Distant metastasis of laryngeal carcinoma occurs at the rate of 4%-12%, with the most common sites being the lungs, liver and bone. Acrometastasis occurs rarely in cases of laryngeal carcinoma; to date, only three cases of acrometastasis have been reported. Herein, we describe a 66-year male, who was followed up for metastatic laryngeal carcinoma and developed paronychia. Hot compress was applied, antibiotic treatment was administered, and fine-needle biopsy of the lesion was performed. The lesion did not regress despite the administration of a broad-spectrum antibiotic. The results of cytological examinations were consistent with squamous cell carcinoma metastasis.
Rarely occurring acrometastases indicate poor prognosis in cancer patients; expected survival is short and treatment is usually palliative. In such cases, finger amputation or local radiotherapy are recommended. Clinicians should be aware when treating metastatic laryngeal cancer that such atypical lesions as paronychia can be associated with the primary tumour.
Key Words: Acrometastasis, Laryngeal carcinoma, Finger, Metastasis.
Worldwide, laryngeal carcinoma occurs in >100,000 individuals annually.1 Distant metastasis of laryngeal carcinoma occurs at the rate of 4%-12%, with the most common sites being the lungs, liver and bone.2 To date, only three cases of acrometastasis in laryngeal carcinoma patients have been reported.3-5 Acrometastasis occurs rarely in other types of cancer, as well. A review of 70 cases of acrometastasis reported that lung cancer patients accounted for 32.9%, renal cell carcinoma (RCC) patients for 20%, breast cancer patients for 12.9%, and colon cancer patients accounted for 10%.6
Paronychia develops due to inflammation of the lateral and proximal nail folds. It is usually observed in individuals, who habitually bite their fingernails or suck their fingers and in patients with diabetes mellitus.7 In mild cases of acute paronychia, treatment with a hot compress is usually sufficient. In cases with a more aggressive course, antibiotic treatment is administered and the abscess, if present, is drained.8
Herein, we describe a rare case of clinically diagnosed paronychia, who did not respond to proper treatment and was subsequently determined to be metastatic laryngeal carcinoma. To the best of our knowledge, the presented case is only the fourth to be described.

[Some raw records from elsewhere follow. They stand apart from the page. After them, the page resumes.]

(** ** The sphere test *)

(** The sphere test, by cases on the discriminant and the signs of the roots. *)
Lemma sphereIntersectionTest_cases (sphere : Geom) (r : Ray) (out : Out) :
  sphereIntersectionTest sphere r out =
  let rt := localRay sphere r in
  if sphere_radicand rt <? F32.zero then (F32.mone, out)
  else if (sphere_t1 rt <? F32.zero) && (sphere_t2 rt <? F32.zero) then (F32.mone, out)
  else if (sphere_t1 rt >? F32.zero) && (sphere_t2 rt >? F32.zero)
  then sphere_report sphere r (fmin (sphere_t1 rt) (sphere_t2 rt)) true
  else sphere_report sphere r (fmax (sphere_t1 rt) (sphere_t2 rt)) false.
Proof.
  unfold sphereIntersectionTest, sphere_report. cbv zeta.
  destruct (sphere_radicand (localRay sphere r) <? F32.zero); [reflexivity|].
  destruct ((sphere_t1 (localRay sphere r) <? F32.zero)
            && (sphere_t2 (localRay sphere r) <? F32.zero)); [reflexivity|].
  destruct ((sphere_t1 (localRay sphere r) >? F32.zero)
            && (sphere_t2 (localRay sphere r) >? F32.zero)); reflexivity.
Qed.

Lemma sphere_report_not_mone (sphere : Geom) (r : Ray) (t : F32.float) (o : bool) :
  fst (sphere_report sphere r t o) <> F32.mone.
Proof. apply length_not_mone. Qed.

Lemma sphere_report_not_neg (sphere : Geom) (r : Ray) (t : F32.float) (o : bool) :
  (fst (sphere_report sphere r t o) <? F32.zero) = false.
Proof. apply length_not_neg. Qed.

Lemma fmin_smaller (a b : F32.float) :
  (fmin a b = a \/ fmin a b = b) /\
  (a <? fmin a b) = false /\ (b <? fmin a b) = false.
Proof.
  unfold fmin. destruct (b <? a) eqn:E.
  - split; [right; reflexivity|]. split; [apply ltb_asym; exact E | apply ltb_irrefl].
  - split; [left; reflexivity|]. split; [apply ltb_irrefl | exact E].
Qed.

Lemma fmax_larger (a b : F32.float) :
  (fmax a b = a \/ fmax a b = b) /\
  (fmax a b <? a) = false /\ (fmax a b <? b) = false.
Proof.
  unfold fmax. destruct (a <? b) eqn:E.
  - split; [right; reflexivity|]. split; [apply ltb_asym; exact E | apply ltb_irrefl].
  - split; [left; reflexivity|]. split; [apply ltb_irrefl | exact E].
Qed.

Lemma fmax_mixed_positive (a b : F32.float) :
  ((a >? F32.zero) = true /\ (b <? F32.zero) = true) \/
  ((a <? F32.zero) = true /\ (b >? F32.zero) = true) ->
  (fmax a b >? F32.zero) = true.
Proof.
  unfold fmax, F32.gtb. intros [[Ha Hb]|[Ha Hb]].
  - destruct (a <? b) eqn:E; [|exact Ha].
    apply ltb_trans with a; assumption.
  - destruct (a <? b) eqn:E; [exact Hb|].
    rewrite (ltb_trans _ _ _ Ha Hb) in E. discriminate.
Qed.

(** C4. For every sphere and ray: a negative discriminant gives -1, two
    negative roots give -1 (the outputs untouched in both cases); with two
    positive roots [outside] is true, the smaller root is used and the normal
    is the one derived from the local point; with roots of mixed sign
    [outside] is false, the larger (positive) root is used and that normal
    is negated. *)
Theorem sphere_result_policy (sphere : Geom) (r : Ray) (out : Out) :
  let rt := localRay sphere r in
  let t1 := sphere_t1 rt in
  let t2 := sphere_t2 rt in
  ((sphere_radicand rt <? F32.zero) = true ->
     sphereIntersectionTest sphere r out = (F32.mone, out)) /\
  ((t1 <? F32.zero) = true -> (t2 <? F32.zero) = true ->
     sphereIntersectionTest sphere r out = (F32.mone, out)) /\
  ((sphere_radicand rt <? F32.zero) = false ->
   (t1 >? F32.zero) = true -> (t2 >? F32.zero) = true ->
     sphereIntersectionTest sphere r out = sphere_report sphere r (fmin t1 t2) true /\
     (fmin t1 t2 = t1 \/ fmin t1 t2 = t2) /\
     (t1 <? fmin t1 t2) = false /\ (t2 <? fmin t1 t2) = false) /\
  ((sphere_radicand rt <? F32.zero) = false ->
   ((t1 >? F32.zero) = true /\ (t2 <? F32.zero) = true) \/
   ((t1 <? F32.zero) = true /\ (t2 >? F32.zero) = true) ->
     sphereIntersectionTest sphere r out = sphere_report sphere r (fmax t1 t2) false /\
     (fmax t1 t2 = t1 \/ fmax t1 t2 = t2) /\
     (fmax t1 t2 >? F32.zero) = true /\
     (fmax t1 t2 <? t1) = false /\ (fmax t1 t2 <? t2) = false).
Proof.
  intros rt t1 t2. subst t2 t1 rt.
  rewrite sphereIntersectionTest_cases. cbv zeta.
  generalize (sphere_radicand (localRay sphere r)) as d.
  generalize (sphere_t1 (localRay sphere r)) as t1.
  generalize (sphere_t2 (localRay sphere r)) as t2.
  intros t2 t1 d.
  split; [intros ->; reflexivity|].
  split.
  { intros -> ->. destruct (d <? F32.zero); reflexivity. }
  split.
  { intros -> H1 H2. unfold F32.gtb in H1, H2.
    rewrite (ltb_asym _ _ H1). simpl.
    unfold F32.gtb. rewrite H1, H2. simpl.
    split; [reflexivity|]. apply fmin_smaller. }
  intros -> Hm.
  assert (Hp := fmax_mixed_positive t1 t2 Hm).
  assert (Hn : (t1 <? F32.zero) && (t2 <? F32.zero) = false).
  { destruct Hm as [[H1 _]|[_ H2]]; unfold F32.gtb in *.
    - rewrite (ltb_asym _ _ H1). reflexivity.
    - rewrite (ltb_asym _ _ H2). apply andb_false_r. }
  assert (Hq : (t1 >? F32.zero) && (t2 >? F32.zero) = false).
  { destruct Hm as [[_ H2]|[H1 _]]; unfold F32.gtb in *.
    - rewrite (ltb_asym _ _ H2). apply andb_false_r.
    - rewrite (ltb_asym _ _ H1). reflexivity. }
  rewrite Hn, Hq.
  split; [reflexivity|].
  destruct (fmax_larger t1 t2) as (Ho & Ha & Hb).
  repeat split; assumption.
Qed.

(** ** The triangle loops *)

Lemma triangleStep_hit (rt : Ray) (tri : Triangle) (b : Best) :
  triangleStep rt tri b =
  match tri_hit rt tri with
  | Some (d, p) =>
      if (best_t b <? F32.zero) || (d <? best_t b)
      then mkBest d (mkOut p (tri_normal tri) (outside (best_out b)))
      else b
  | None => b
  end.
Proof.
  unfold triangleStep, tri_hit, tri_point, tri_normal. cbv zeta.
  destruct (glm.intersectRayTriangle (origin rt) (direction rt)
              (vertices0 tri) (vertices1 tri) (vertices2 tri)); reflexivity.
Qed.

Lemma tri_hit_not_neg (rt : Ray) (tri : Triangle) (d : F32.float) (p : glm.vec3) :
  tri_hit rt tri = Some (d, p) -> (d <? F32.zero) = false.
Proof.
  unfold tri_hit.
  destruct (glm.intersectRayTriangle _ _ _ _ _); [|discriminate].
  intros H. injection H as <- _. apply length_not_neg.
Qed.

(** The triangle loop never touches [outside]. *)
Lemma triangleStep_outside (rt : Ray) (tri : Triangle) (b : Best) :
  outside (best_out (triangleStep rt tri b)) = outside (best_out b).
Proof.
  rewrite triangleStep_hit.
  destruct (tri_hit rt tri) as [[d p]|]; [|reflexivity].
  destruct ((best_t b <? F32.zero) || (d <? best_t b)); reflexivity.
Qed.

Lemma selected_app (rt : Ray) (l : list Triangle) (x : Triangle) (k : nat) (b : Best) :
  selected rt l k b ->
  (forall d p, tri_hit rt x = Some (d, p) -> (d <? best_t b) = false) ->
  selected rt (l ++ [x]) k b.
Proof.
  intros (tri & d & p & Hk & Hh & Ht & Hp & Hn & Hmin & Hfirst) Hx.
  assert (Hlen : (k < length l)%nat) by (apply nth_error_Some; congruence).
  exists tri, d, p. repeat split; try assumption.
  - rewrite nth_error_app1; assumption.
  - intros j trj dj pj Hj Hhj.
    destruct (Nat.lt_ge_cases j (length l)) as [Hlt|Hge].
    + rewrite nth_error_app1 in Hj by assumption. eapply Hmin; eassumption.
    + rewrite nth_error_app2 in Hj by assumption.
      destruct (j - length l)%nat as [|n]; simpl in Hj.
      * injection Hj as <-. rewrite <- Ht. eapply Hx; eassumption.
      * destruct n; discriminate.
  - intros j trj dj pj Hjk Hj Hhj.
    rewrite nth_error_app1 in Hj by lia. eapply Hfirst; eassumption.
Qed.

Lemma selected_last (rt : Ray) (l : list Triangle) (x : Triangle)
      (d : F32.float) (p : glm.vec3) (o : bool) :
  tri_hit rt x = Some (d, p) ->
  (forall j trj dj pj,
      nth_error l j = Some trj -> tri_hit rt trj = Some (dj, pj) ->
      (dj <? d) = false /\ F32.eqb dj d = false) ->
  selected rt (l ++ [x]) (length l) (mkBest d (mkOut p (tri_normal x) o)).
Proof.
  intros Hx Hl.
  exists x, d, p. repeat split; try reflexivity; try assumption.
  - rewrite nth_error_app2 by lia. rewrite Nat.sub_diag. reflexivity.
  - intros j trj dj pj Hj Hhj.
    destruct (Nat.lt_ge_cases j (length l)) as [Hlt|Hge].
    + rewrite nth_error_app1 in Hj by assumption.
      apply (Hl j trj dj pj Hj Hhj).
    + rewrite nth_error_app2 in Hj by assumption.
      destruct (j - length l)%nat as [|n]; simpl in Hj.
      * injection Hj as <-. rewrite Hx in Hhj. injection Hhj as <- _.
        apply ltb_irrefl.
      * destruct n; discriminate.
  - intros j trj dj pj Hjk Hj Hhj.
    rewrite nth_error_app1 in Hj by assumption.
    apply (Hl j trj dj pj Hj Hhj).
Qed.

(** A triangle loop started without a hit ends either without one, the
    accumulator untouched, or with the first of the closest hits. *)
Lemma fold_closest (rt : Ray) (tris : list Triangle) (b0 : Best) :
  (best_t b0 <? F32.zero) = true ->
  (no_hit rt tris /\ triangle_loop rt tris b0 = b0) \/
  (exists k, selected rt tris k (triangle_loop rt tris b0) /\
             outside (best_out (triangle_loop rt tris b0))
             = outside (best_out b0)).
Proof.
  intros Hneg.
  induction tris as [|x l IH] using rev_ind.
  - left. split; [constructor | reflexivity].
  - unfold triangle_loop in *. rewrite fold_left_app. simpl.
    set (b := fold_left (fun acc tri => triangleStep rt tri acc) l b0) in *.
    rewrite triangleStep_hit.
    destruct (tri_hit rt x) as [[d p]|] eqn:Hx.
    + right. destruct IH as [[Hno Hb]|[k [Hsel Hout]]].
      * rewrite Hb, Hneg. simpl. exists (length l). split; [|reflexivity].
        apply selected_last; [assumption|].
        intros j trj dj pj Hj Hhj. exfalso.
        unfold no_hit in Hno. rewrite Forall_forall in Hno.
        apply nth_error_In in Hj. rewrite (Hno _ Hj) in Hhj. discriminate.
      * destruct Hsel as (tri & dk & pk & Hk & Hh & Ht & Hp & Hn & Hmin & Hfirst).
        assert (Hnn : (best_t b <? F32.zero) = false).
        { rewrite Ht. eapply tri_hit_not_neg; eassumption. }
        rewrite Hnn. simpl.
        destruct (d <? best_t b) eqn:Hlt.
        -- exists (length l). split; [|simpl; exact Hout].
           apply selected_last; [assumption|].
           intros j trj dj pj Hj Hhj.
           pose proof (Hmin j trj dj pj Hj Hhj) as Hm.
           rewrite Ht in Hlt.
           split.
           ++ destruct (dj <? d) eqn:E; [|reflexivity].
              rewrite (ltb_trans _ _ _ E Hlt) in Hm. discriminate.
           ++ destruct (F32.eqb dj d) eqn:E; [|reflexivity].
              rewrite (eqb_ltb_trans _ _ _ E Hlt) in Hm. discriminate.
        -- exists k. split; [|exact Hout].
           apply selected_app.
           ++ exists tri, dk, pk. repeat split; assumption.
           ++ intros d' p' Hx'. rewrite Hx in Hx'. injection Hx' as <- _. exact Hlt.
    + destruct IH as [[Hno Hb]|[k [Hsel Hout]]].
      * left. split; [|assumption].
        unfold no_hit in *. apply Forall_app. split; [assumption|].
        constructor; [assumption | constructor].
      * right. exists k. split; [|assumption].
        apply selected_app; [assumption|].
        intros d' p' Hx'. rewrite Hx in Hx'. discriminate.
Qed.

A 66-year male presented with hoarseness of voice and underwent laryngoscopic examination, which showed the presence of a mass. The biopsy of the mass confirmed the diagnosis of laryngeal squamous cell carcinoma (SCC). The disease was locally advanced (T3N2bM0) at the time of diagnosis. Although not routinely practised, a combination of docetaxel + cisplatin + 5 fluorouracil (DCF) chemotherapy was administered, followed by chemoradiotherapy in an attempt to downsize the tumour. Complete response to the treatment was observed upon follow-up clinical and radiological evaluation; however, recurrence occurred 11 months post-treatment — a soft-tissue lesion was observed at the base of the skull. Unilateral neck dissection was performed and the mass was excised from the base of the skull. The findings of histopathological analysis of the mass excision were compatible with SCC and the patient underwent stereotactic radiosurgery at another institution. As the patient did not return for follow-up, concomitant therapy was not administered at the time. Thoracic CT performed 16 months after recurrence showed bilateral metastatic nodules in the lung. Then cisplatin + 5 fluorouracil + cetuximab was initiated as the first-line treatment.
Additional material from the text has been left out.